While we speak, I ask her if she thinks she lost many of the photographs she had while moving from one house to another, or for any other reason. She says no and keeps going through the album. At this point, we have reached the photos of Daniel’s birth, and it becomes evident to me that there is a very important event missing in the story: her first wedding. I ask her about the wedding photos. She tells me she almost doesn’t have any, but then she thinks for a moment, and tells me she has kept some aside; she tells me to wait while she goes look for them.

She comes back with a small suitcase that I had never seen before, a “vanity case”, she tells me. It is full of photographs, but also of other things: memories, ornaments and letters. Inside are all the photos from her first wedding that are missing in the album. With these new images, another story emerges. Now she tells me more about Miguel. She shows me many pictures in which he has been cut out. However, she stops at one in which they are hugging at the beach. The only one that was in one piece; she said they looked good, with a certain nostalgia. She also mentions that it seems incredible to her that they dated for 6 years, and then lasted just a year married. She had gotten pregnant three months after the marriage, although initially she didn’t want to because they were both studying. The pill had made her sick and the doctor recommended her to use the rhythm method, but didn’t explain what that was to her.

She also tells me about the serenade she got before the wedding, and of a niece who was like daughter to her and Miguel, and with whom, ironically, they had spent more time than with their own son. Other photos are of the things they had collected for when they moved in together. She shows me that photos of her wedding; her dress and veil done by her mom; some photos of Miguel’s parents posing next to my grandparents; and we read the invitation for the wedding, which in the end says: “after the religious ceremony we will offer a toast at the athenaeum Domus dei to their eternal happiness”, to which my mom responds: “yeah, right”, and we laugh.

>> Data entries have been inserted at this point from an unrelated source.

(* ===== verification/Bits.v ===== *)
(** * Bit fields of machine words

    The C bit-fields of [mbox_index_t], [mbox_context_t] and the v1 command header
    as reads and writes of a slice of an integer. *)

From S2P Require Import Prelude.

(** [bf_get off w x] reads the [w]-bit field at bit [off]; [bf_set] stores the low
    [w] bits of a value there and leaves the other bits alone. *)
Definition bf_get (off w x : Z) : Z := Z.land (Z.shiftr x off) (Z.ones w).
Definition bf_set (off w v x : Z) : Z :=
  Z.lor (Z.ldiff x (Z.shiftl (Z.ones w) off)) (Z.shiftl (Z.land v (Z.ones w)) off).

Section fields.
Context (off w : Z).
Hypothesis Hoff : 0 ≤ off.
Hypothesis Hw : 0 ≤ w.

Lemma bf_get_bit x n : 0 ≤ n → Z.testbit (bf_get off w x) n = (n <? w) && Z.testbit x (n + off).
Proof.
  intros Hn. unfold bf_get. rewrite Z.land_spec, Z.shiftr_spec by lia.
  rewrite Z.testbit_ones_nonneg by lia. apply andb_comm.
Qed.

Lemma bf_set_bit v x n :
  0 ≤ n →
  Z.testbit (bf_set off w v x) n =
  if (off <=? n) && (n <? off + w) then Z.testbit v (n - off) else Z.testbit x n.
Proof.
  intros Hn. unfold bf_set.
  rewrite Z.lor_spec, Z.ldiff_spec, !Z.shiftl_spec, Z.land_spec by lia.
  destruct (Z.leb_spec off n); cbn.
  - rewrite !Z.testbit_ones_nonneg by lia.
    destruct (Z.ltb_spec (n - off) w), (Z.ltb_spec n (off + w)); try lia; cbn.
    + by rewrite andb_false_r, andb_true_r.
    + by rewrite andb_false_r, andb_true_r, orb_false_r.
  - rewrite !(Z.testbit_neg_r _ (n - off)) by lia. by rewrite andb_true_r, orb_false_r.
Qed.

(** A field reads back the low bits of what was stored in it. *)
Lemma bf_get_set_same v x : bf_get off w (bf_set off w v x) = v mod 2 ^ w.
Proof.
  apply Z.bits_inj'. intros n Hn.
  rewrite bf_get_bit, bf_set_bit, <- Z.land_ones, Z.land_spec, Z.testbit_ones_nonneg by lia.
  destruct (Z.ltb_spec n w); cbn; [|by rewrite andb_false_r].
  rewrite (proj2 (Z.leb_le off (n + off))), (proj2 (Z.ltb_lt (n + off) (off + w))) by lia.
  cbn. rewrite andb_true_r. f_equal. lia.
Qed.

Lemma bf_get_range x : 0 ≤ bf_get off w x < 2 ^ w.
Proof. unfold bf_get. rewrite Z.land_ones by lia. apply Z.mod_pos_bound. lia. Qed.
End fields.

(** Writing one field leaves a disjoint field alone. *)
Lemma bf_get_set_other off w off' w' v x :
  0 ≤ off → 0 ≤ w → 0 ≤ off' → 0 ≤ w' → off + w ≤ off' ∨ off' + w' ≤ off →
  bf_get off' w' (bf_set off w v x) = bf_get off' w' x.
Proof.
  intros Ho Hw Ho' Hw' Hd. apply Z.bits_inj'. intros n Hn.
  rewrite !bf_get_bit, bf_set_bit by lia.
  destruct (Z.ltb_spec n w'); cbn; [|done].
  destruct (Z.leb_spec off (n + off')), (Z.ltb_spec (n + off') (off + w)); cbn; try done. lia.
Qed.

Lemma bf_set_range off w v x k :
  0 ≤ off → 0 ≤ w → off + w ≤ k → 0 ≤ x < 2 ^ k → 0 ≤ bf_set off w v x < 2 ^ k.
Proof.
  intros Ho Hw Hk Hx.
  assert (bf_set off w v x = bf_set off w v x mod 2 ^ k) as ->; [|apply Z.mod_pos_bound; lia].
  rewrite <- Z.land_ones by lia. symmetry. apply Z.bits_inj'. intros n Hn.
  rewrite Z.land_spec, bf_set_bit, Z.testbit_ones_nonneg by lia.
  destruct (Z.ltb_spec n k); [apply andb_true_r|].
  rewrite (proj2 (Z.ltb_ge n (off + w))), andb_false_r by lia. cbn.
  rewrite andb_false_r. symmetry. rewrite <- (Z.mod_small x (2 ^ k)) by done.
  apply Z.mod_pow2_bits_high. lia.
Qed.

There are also photographs of the apartment where my mother lived after her marriage, where Miguel didn’t always live because they soon split apart. The photographs are from December 1980, and the wedding had been the previous February. By then, my mom was pregnant with Daniel, and separated from her husband. She says she probably made those photos of the apartment when she was about to leave to go live with her mother, since her father had died a few months back. They are photographs of the apartment space, of the furniture she had, of her kitchen, her living room, of the space that was her home for almost a year, a place she inhabited during her pregnancy, her separation from her husband and her father’s death.

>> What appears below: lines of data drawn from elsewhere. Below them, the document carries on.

(* ===== verification/SgEmit.v ===== *)
(** * Emission of descriptor lists

    The emitting loop of [mx_desc_list_init] follows the walk it was counted for, its
    pages are enough, it stays inside them, and the device reads back what was
    emitted. *)

From S2P Require Import Prelude SgDesc SgWalk.

(** ** The number of pages *)

(** [c] pages of [dpl] slots, all but the last giving one slot to the link, hold [n]
    descriptors, and no fewer pages do. *)
Definition list_cnt_spec (n dpl c : Z) : Prop :=
  1 ≤ c ∧ n ≤ dpl + (c - 1) * (dpl - 1) ∧ (1 < c → dpl + (c - 2) * (dpl - 1) < n).

Lemma list_count_loop_spec dpl n0 fuel n c :
  2 ≤ dpl → 0 ≤ n → 1 ≤ c → n = n0 - (c - 1) * (dpl - 1) → (1 < c → dpl + (c - 2) * (dpl - 1) < n0) →
  n < Z.of_nat fuel → ∃ c', list_count_loop fuel n dpl c = Some c' ∧ list_cnt_spec n0 dpl c'.
Proof.
  intros Hd. revert n c. induction fuel as [|f IH]; intros n c Hpos Hc Hn Hmin Hf.
  - lia.
  - cbn. destruct (Z.ltb_spec dpl n) as [Hlt|Hge].
    + apply IH; nia.
    + exists c. split; [done|]. split_and!; nia.
Qed.

Lemma list_count_spec n dpl :
  2 ≤ dpl → 0 ≤ n → ∃ c, mx_get_list_count n dpl = Some c ∧ list_cnt_spec n dpl c.
Proof. intros. apply list_count_loop_spec; lia. Qed.

(** ** Allocation *)

(** What the driver relies on of [dma_pool_alloc]: a page it hands out is not one that
    is still outstanding. *)
Record pool_fresh (env : pool_env) (out : gset Z) : Prop := {
  pf_new : ∀ j ba, dma_pool_alloc env j = Some ba → ba ∉ out;
  pf_inj : ∀ j j' ba, dma_pool_alloc env j = Some ba → dma_pool_alloc env j' = Some ba → j = j';
}.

A little more joyfully, she speaks of Álvaro, a boyfriend she had after splitting up with Miguel and after Daniel’s birth. The photos are from a trip to the beach; they both had kids of similar ages. My mother tells me that when she dies I’ll be able to say that I have seen the vanity case and what is inside it, which makes me think that she probably hadn’t showed it to anyone else in the past. It is her story. Her most intimate story; beyond us, her family; it is her personal space. A space which, despite being an affirmation of autonomy, must have been heavy to carry alone.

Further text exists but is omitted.